Computation Error on AMD/ATI Radeon GPU with OpenCL and Windows OS

2d3hqJaofRNK8nrMoPFRRMrd3nvf
2d3hqJaofRNK8nr...
Joined: 9 Feb 05
Posts: 4
Credit: 187604019
RAC: 133560
Topic 213603

Hello,

I posted my initial message on another thread, here:  https://einsteinathome.org/goto/comment/164384.  However, that thread was geared toward Linux, so I am reposting under a new thread.  Several forum members posted replies there and it appears that my issue may be on-going and not fully understood at this point.

Paul,

My apologies.  In reading the message thread, it did not mention Linux specifically, but I noticed that all posts leaned that way.  So maybe it was off topic slightly with regard to OS.  In addition, I noticed the CAL vs OpenCL, but my system would not DL any GPU wus until I upgraded the drive to OpenCL 1.2 at the vary least.  And it indicated OpenCL in the Event Log, so I was thinking it was an OpenCL and it is on an AMD Radeon series GPU.  Again, my apologies.

Based on your follow-up post, it looks like it may be an on-going issue.  I would be very much willing to help, but unfortunately, I do not contain the appropriate knowledge to know about debug packages.  I would need guidance for installation and to make sure that it is working.  Also, the OS is different, so I would need to find persons knowledgeable with my OS.

 


Gary,


My apologies.  I thought I had copied enough to show the computer ID.  the Computer ID is 12628920, with task list linked here:  https://einsteinathome.org/host/12628920/tasks/0/0


I do see several tasks with the stderr.txt file listed after the task info and error messages shown.  Hopefully, this means something to someone as I do not understand the error(s) being reported.  Way above my pay grade.


 


I will have to look into the driver.  I downloaded the most recent driver listed on AMD's website (dated 02/15/2017) and installed it based on the GPU model number and OS.


 


Regarding the other computer that is exactly the same.  I neglected to mention that it did not have E@H installed, but SETI@Home.  It crunchs wus on Seti just fine with no errors, so I thought it should be fine on E@H.  However, this does not appear to be the case.  Paul noted that this might be an on-going issue, so I likely will have to switch to Seti tasks for the GPU for now.


 


I appreciate the help and will look into the driver issue some more to see if I can find a solution.


 


Mikey,


This how I found the most current driver and installed it.  As noted previously, the drive it found for my system was dated 02/15/2017.  So the driver should be good, but as I also noted previously I will look into the drive issue more to see if I can find additional information.  Thank you for responding, it is much appreciated.


 


If I find anything out that is helpful, I will definitely post it.


 


Rudabega


 

Gary Roberts
Gary Roberts
Moderator
Joined: 9 Feb 05
Posts: 5874
Credit: 118443945058
RAC: 25891697

afewdents wrote:I do see

afewdents wrote:
I do see several tasks with the stderr.txt file listed after the task info and error messages shown.  Hopefully, this means something to someone as I do not understand the error(s) being reported.  Way above my pay grade.

I was just looking into the small group of 11 tasks that had thrown an error when all the remaining 'in progress' tasks suddenly got aborted.  If you aren't going to continue, please let me know.  There's no point in spending time on this if you're pulling out.    Here are some bits from the stderr output that give a clue as to what is happening.     

<message>
Network access is denied.
(0x41) - exit code 65 (0x41)</message>

This is spurious.
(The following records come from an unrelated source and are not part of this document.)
(** Segments of a chain are untouched by a change outside the chain. *)
Lemma chain_frame h I W P I' W' P' segs lo hi x y :
  chain segs lo hi -> 0 <= lo -> hi <= n + 1 -> hi <= x \/ y <= lo ->
  Forall (seg_ok b h I W P) segs ->
  same_outside b x y I W P I' W' P' ->
  Forall (seg_ok b h I' W' P') segs.
Proof.
  induction 1 as [lo|x1 y1 k r hi Hxy Hch IH]; intros Hlo Hhi Hd HF Ho.
  - constructor.
  - inversion HF as [|sg l Hsg HF']; subst. pose proof (chain_le _ _ _ Hch).
    constructor.
    + eapply seg_ok_frame; [exact Hsg|]. simpl. intros j Hj.
      destruct (Ho j ltac:(unfold inr; lia) ltac:(lia)) as (-> & -> & ->). auto.
    + apply IH; auto; lia.
Qed.

Lemma chain_conf h I W P segs lo hi :
  chain segs lo hi -> Forall (seg_ok b h I W P) segs -> confined W P lo hi.
Proof.
  induction 1 as [lo|x1 y1 k r hi Hxy Hch IH]; intros HF j Hj; [lia|].
  inversion HF as [|sg l Hsg HF']; subst. pose proof (chain_le _ _ _ Hch).
  destruct Hsg as (_ & _ & Hc & _).
  destruct (Z_lt_dec j y1).
  - specialize (Hc j ltac:(lia)). lia.
  - specialize (IH HF' j ltac:(lia)). lia.
Qed.

(** When nothing is pending, the chain is parsed. *)
Lemma chain_parse h I W P segs lo hi :
  chain segs lo hi ->
  Forall (fun sg : seg => parse b (h + h) I W P (fst (fst sg)) (snd (fst sg)))
    segs ->
  parse b (h + h) I W P lo hi.
Proof.
  induction 1 as [lo|x1 y1 k r hi Hxy Hch IH]; intros HF; [constructor|].
  inversion HF as [|sg l Hsg HF']; subst. simpl in Hsg.
  eapply parse_app; [exact Hsg|]. auto.
Qed.

(** The group numbers of a parsed array tell suffixes apart up to the
    order of the parse. *)
Lemma parse_AgreeW hh I W P :
  permP b P -> parse b hh I W P 0 (n + 1) -> AgreeW b hh W.
Proof.
  intros (Hr & Hi & Hs) Hp p q Hp' Hq' E.
  destruct (Hs p Hp') as (j & Hj & <-). destruct (Hs q Hq') as (j' & Hj' & <-).
  apply (parse_agree _ _ _ _ _ _ Hp); unfold inr in *; auto; lia.
Qed.

Lemma ginv_upgrade h I K W P :
  ginv b h I K W P -> parse b (h + h) I W P 0 (n + 1) ->
  ginv b (h + h) I W W P.
Proof.
  intros (HlI & HlK & HlW & HP & HG & HMW & HAW & HMK & HAK) Hp.
  pose proof (parse_AgreeW _ _ _ _ HP Hp) as HA.
  unfold ginv. auto 12.
Qed.

(** A whole group, with all earlier slots done, is an active range. *)
Lemma active_of_group h I K W P x y :
  ginv b h I K W P -> group_at b h I W P x y ->
  0 <= x -> x < y <= n + 1 -> confined W P 0 x ->
  active b h I W P x y (y - 1).
Proof.
  intros (HlI & HlK & HlW & HP & HG & _) Hg Hx Hy Hc.
  split; [lia|]. split; [lia|]. split; [auto|]. split.
  - intros j Hj. specialize (Hc j ltac:(lia)). lia.
  - intros j j' Hj Hj' E.
    destruct (HG j' ltac:(unfold inr; lia)) as (H1 & _). lia.
Qed.

End PassSem.

Lemma tasks_of_app h l1 l2 : tasks_of h (l1 ++ l2) = tasks_of h l1 ++ tasks_of h l2.
Proof. unfold tasks_of. apply flat_map_app. Qed.

Lemma marks_of_app l1 l2 : marks_of (l1 ++ l2) = marks_of l1 ++ marks_of l2.
Proof. unfold marks_of. apply flat_map_app. Qed.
The science app produces an exit code that would be meaningful to the author of that code.  However Windows sees that code and interprets it as a Windows error - which it is not - so the text is just wrong.           

% Opening inputfile: ../../projects/einsteinathome.org/LATeah0055L.dat
% Total amount of photon times: 30007
% Preparing toplist of length: 10
% Read 1255 binary points
read_checkpoint(): Couldn't open file 'LATeah0055L_980.0_0_0.0_8218995_1_0.out.cpt': No such file or directory (2)
% fft_size: 16777216 (0x1000000); alloc: 67108872
% Sky point 1/1
% Binary point 1/1255
% Creating FFT plan.
% fft length: 16777216 (0x1000000)
% Scratch buffer size: 136314880
% Starting semicoherent search over f0 and f1.
% nf1dots: 31 df1dot: 3.344368011e-015 f1dot_start: -1e-013 f1dot_band: 1e-013
% Filling array of photon pairs

In the above snip, everything is normal for the start of crunching.  A checkpoint file (.cpt extension) will only exist if this task is being restarted from a saved checkpoint.  The read_checkpoint() function looks for a checkpoint that would have been saved if there had been some crunching of this task previously.  No checkpoint was found so crunching is starting right at the beginning at Binary point #1 out of a total of 1255 to be done.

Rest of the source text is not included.